Mercury spills in schools continue to cause dangerous exposures, school evacuations, and costly cleanups. Liquid mercury, also known as quicksilver, is a silvergray heavy metal that vaporizes at room temperature. As the only metal that is a liquid at room temperature, it is fascinating to all ages.
Historically, those unaware of the hazard had used it casually. Many remember being given mercury to hold in their palm. In many cases, mercury was spilled or washed down a drain during this kind of play at home or at school.
When exposed to the air, mercury metal vaporizes at room temperature where it may be breathed into the lungs. The warmer the temperature, the more quickly the mercury gets into the air. Mercury can also be absorbed through the skin.

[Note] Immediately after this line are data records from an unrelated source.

(** * Resource-Management-System: samplers and their rolling statistics

    A shallow embedding of the CPU, memory and network samplers
    (src/core/cpu, src/core/memory, src/core/network) together with the
    properties of their history buffers, maxima, rate windows and queries.

    Conventions.
    - A C++ [float] is an IEEE-754 binary32 value, modelled with the
      Standard Library's [spec_float] at precision 24 and maximal exponent
      128; every float operation rounds to nearest-even in single precision.
    - [unsigned long long], [ULONGLONG], [uint64_t] and (on LP64 Linux)
      [unsigned long] are integers modulo 2^64, written out with [wrap64].
    - A member function is a computation [M state A = state -> A * state];
      whatever it reads from the operating system is an explicit argument. *)

From Stdlib Require Import ZArith List Bool Lia.
From Stdlib Require Import String Ascii.
From Stdlib Require Import SpecFloat.
From Stdlib Require Import Permutation.
Import ListNotations.

Local Open Scope Z_scope.

(** ** Binary32 floats *)

Module F32.

Definition prec : Z := 24.
Definition emax : Z := 128.

Definition float : Type := spec_float.

Definition zero : float := S754_zero false.

(** Conversion of an integer to [float] (round to nearest-even), as done
    by [static_cast<float>] and by the usual arithmetic conversions. *)
Definition of_Z (z : Z) : float := binary_normalize prec emax z 0 false.

Definition add (x y : float) : float := SFadd prec emax x y.
Definition mul (x y : float) : float := SFmul prec emax x y.
Definition div (x y : float) : float := SFdiv prec emax x y.

(** [x < y]; false as soon as one side is a NaN. *)
Definition ltb (x y : float) : bool := SFltb x y.

(** [x <= y]; false as soon as one side is a NaN. *)
Definition leb (x y : float) : bool := SFleb x y.

Definition is_nan (x : float) : bool :=
  match x with S754_nan => true | _ => false end.

Definition is_finite (x : float) : bool :=
  match x with S754_zero _ | S754_finite _ _ _ => true | _ => false end.

End F32.

Definition float : Type := F32.float.

(** ** Machine integers *)

Definition wrap64 (z : Z) : Z := z mod 2 ^ 64.

(** ** Member functions as state transformers *)

Definition M (S A : Type) : Type := S -> A * S.

Definition ret {S A : Type} (a : A) : M S A := fun s => (a, s).

Definition bind {S A B : Type} (m : M S A) (k : A -> M S B) : M S B :=
  fun s => let (a, s') := m s in k a s'.

Definition get {S : Type} : M S S := fun s => (s, s).
Definition modify {S : Type} (f : S -> S) : M S unit := fun s => (tt, f s).

Declare Scope sampler_scope.
Delimit Scope sampler_scope with sampler.
Notation "x <- m ;; k" := (bind m (fun x => k))
  (at level 61, m at next level, right associativity) : sampler_scope.
Notation "m ;;; k" := (bind m (fun _ => k))
  (at level 61, right associativity) : sampler_scope.

(** ** The usage history shared by the samplers

    [std::vector<float> usage_history_] with
    [push_back(usage); if (size() > max_history_size_) erase(begin());]. *)

Module History.

Definition push_history (max_history_size_ : nat) (usage_history_ : list float)
    (usage : float) : list float :=
  let pushed := (usage_history_ ++ [usage])%list in
  if (max_history_size_ <? List.length pushed)%nat then tl pushed else pushed.

(** [std::accumulate(begin, end, 0.0f)]. *)
Definition accumulate (l : list float) : float :=
  fold_left F32.add l F32.zero.

(** [std::max_element]: the first of the largest elements under [lt],
    [None] for the end iterator of an empty range. *)
Definition max_element {A : Type} (lt : A -> A -> bool) (l : list A) : option A :=
  match l with
  | [] => None
  | x :: r => Some (fold_left (fun largest y => if lt largest y then y else largest) r x)
  end.

(** The mean computed by the [getAverageUsage] members. *)
Definition average (l : list float) : float :=
  match l with
  | [] => F32.zero
  | _ => F32.div (accumulate l) (F32.of_Z (Z.of_nat (List.length l)))
  end.

(** Recording a run of samples, oldest first. *)
Definition record_all (max_history_size_ : nat) (samples : list float)
    (usage_history_ : list float) : list float :=
  fold_left (push_history max_history_size_) samples usage_history_.

End History.

(** ** LinuxCPU (src/core/cpu/cpu_linux.cpp) *)

Module LinuxCPU.

Record t : Type := mk {
  prev_total_ : Z;
  prev_idle_ : Z;
  usage_history_ : list float
}.

(** The member [max_history_size_] is set to 100 by the constructor and
    never assigned again. *)
Definition max_history_size_ : nat := 100.

(** What [/proc/stat] yields: [None] when the file cannot be opened,
    otherwise the numbers on its first line. *)
Definition proc_stat : Type := option (list Z).

Definition readCPUStat (f : proc_stat) : option (list Z) :=
  match f with
  | None => None
  | Some [] => None
  | Some stats => Some stats
  end.

Definition idle_of (stats : list Z) : Z :=
  wrap64 (nth 3 stats 0 + nth 4 stats 0).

If spilled mercury is not completely cleaned up, it spreads around on shoes, clothing, hair and other objects leaving behind tiny drops of mercury metal. Mercury can contaminate school buildings, grounds, vehicles, and homes. It can settle in cracks and porous surfaces like cloth, carpet, or wood, slowly emitting vapors over a long period of time. It is difficult and expensive to properly clean up spilled mercury.
Getting liquid mercury completely out of schools is the best spill prevention.
During 2002-07, mercury was the most commonly reported chemical released in U.S. schools. Almost 30 percent of incidents were reported by 15 participating states. There were 135 releases reported with 77 evacuations.
Two major causes of mercury spills at schools are improper storage and mishandling. The U.S. Environmental Protection Agency (EPA) encourages schools to prevent spills by removing all mercury compounds and mercury-containing equipment, and by discontinuing their use.
Instruments containing mercury can be found virtually anywhere on school property – in the nurse’s office, science rooms, gymnasiums, art rooms, and boiler rooms. Liquid mercury is used in instruments that measure temperature (thermometers), pressure (manometers, barometers or sphygmomanometers), humidity (hygrometers), flow (water meters), and air speed (anemometers).
Mercury can also be found in light bulbs (particularly halide and fluorescent bulbs), thermostats, heating, ventilation and air conditioning (HVAC) systems, plumbing systems, cafeteria equipment, medical devices, regulators, gauges, and science room equipment.
Containers of liquid mercury might be found in science classrooms or storerooms. Mercury may still be used for demonstrations or simply stored for many years without being used. Sometimes children or adults bring mercury into schools as a novelty, for demonstrations, or as part of cultural rituals. Mercury-containing devices might be brought into the school by contractors, guest speakers, parents, staff, or students.
Eleven states, but not New Jersey, have enacted legislation that bans or requires reduced use of mercury in schools. For example, New York prohibits the use, purchase, and storage of mercury and mercury instruments in schools. Mercury instruments may continue to be used if no reasonably acceptable mercury-free alternative is available, as long as the mercury instrument used has the lowest mercury content available. The law directs the New York Commissioner of Health to compile, produce, and distribute material advising schools of the hazards of elemental mercury and how to reduce such hazards. These are available online.
Mercury is a substance that can produce a wide range of health effects to the brain, spinal cord, eyes, and kidneys, depending on the amount and timing of exposure. At high doses, mercury exposure can cause tremors, inability to walk, convulsions, and even death.
At levels more commonly seen in the U.S., mercury exposure effects include more subtle yet still serious damage to the senses and brain. Repeated exposures to low levels of mercury vapor over long periods have been associated with irritability, impulsiveness, drowsiness, impaired memory, and sleep disturbances. These effects may occur at lower levels of exposure in children than adults.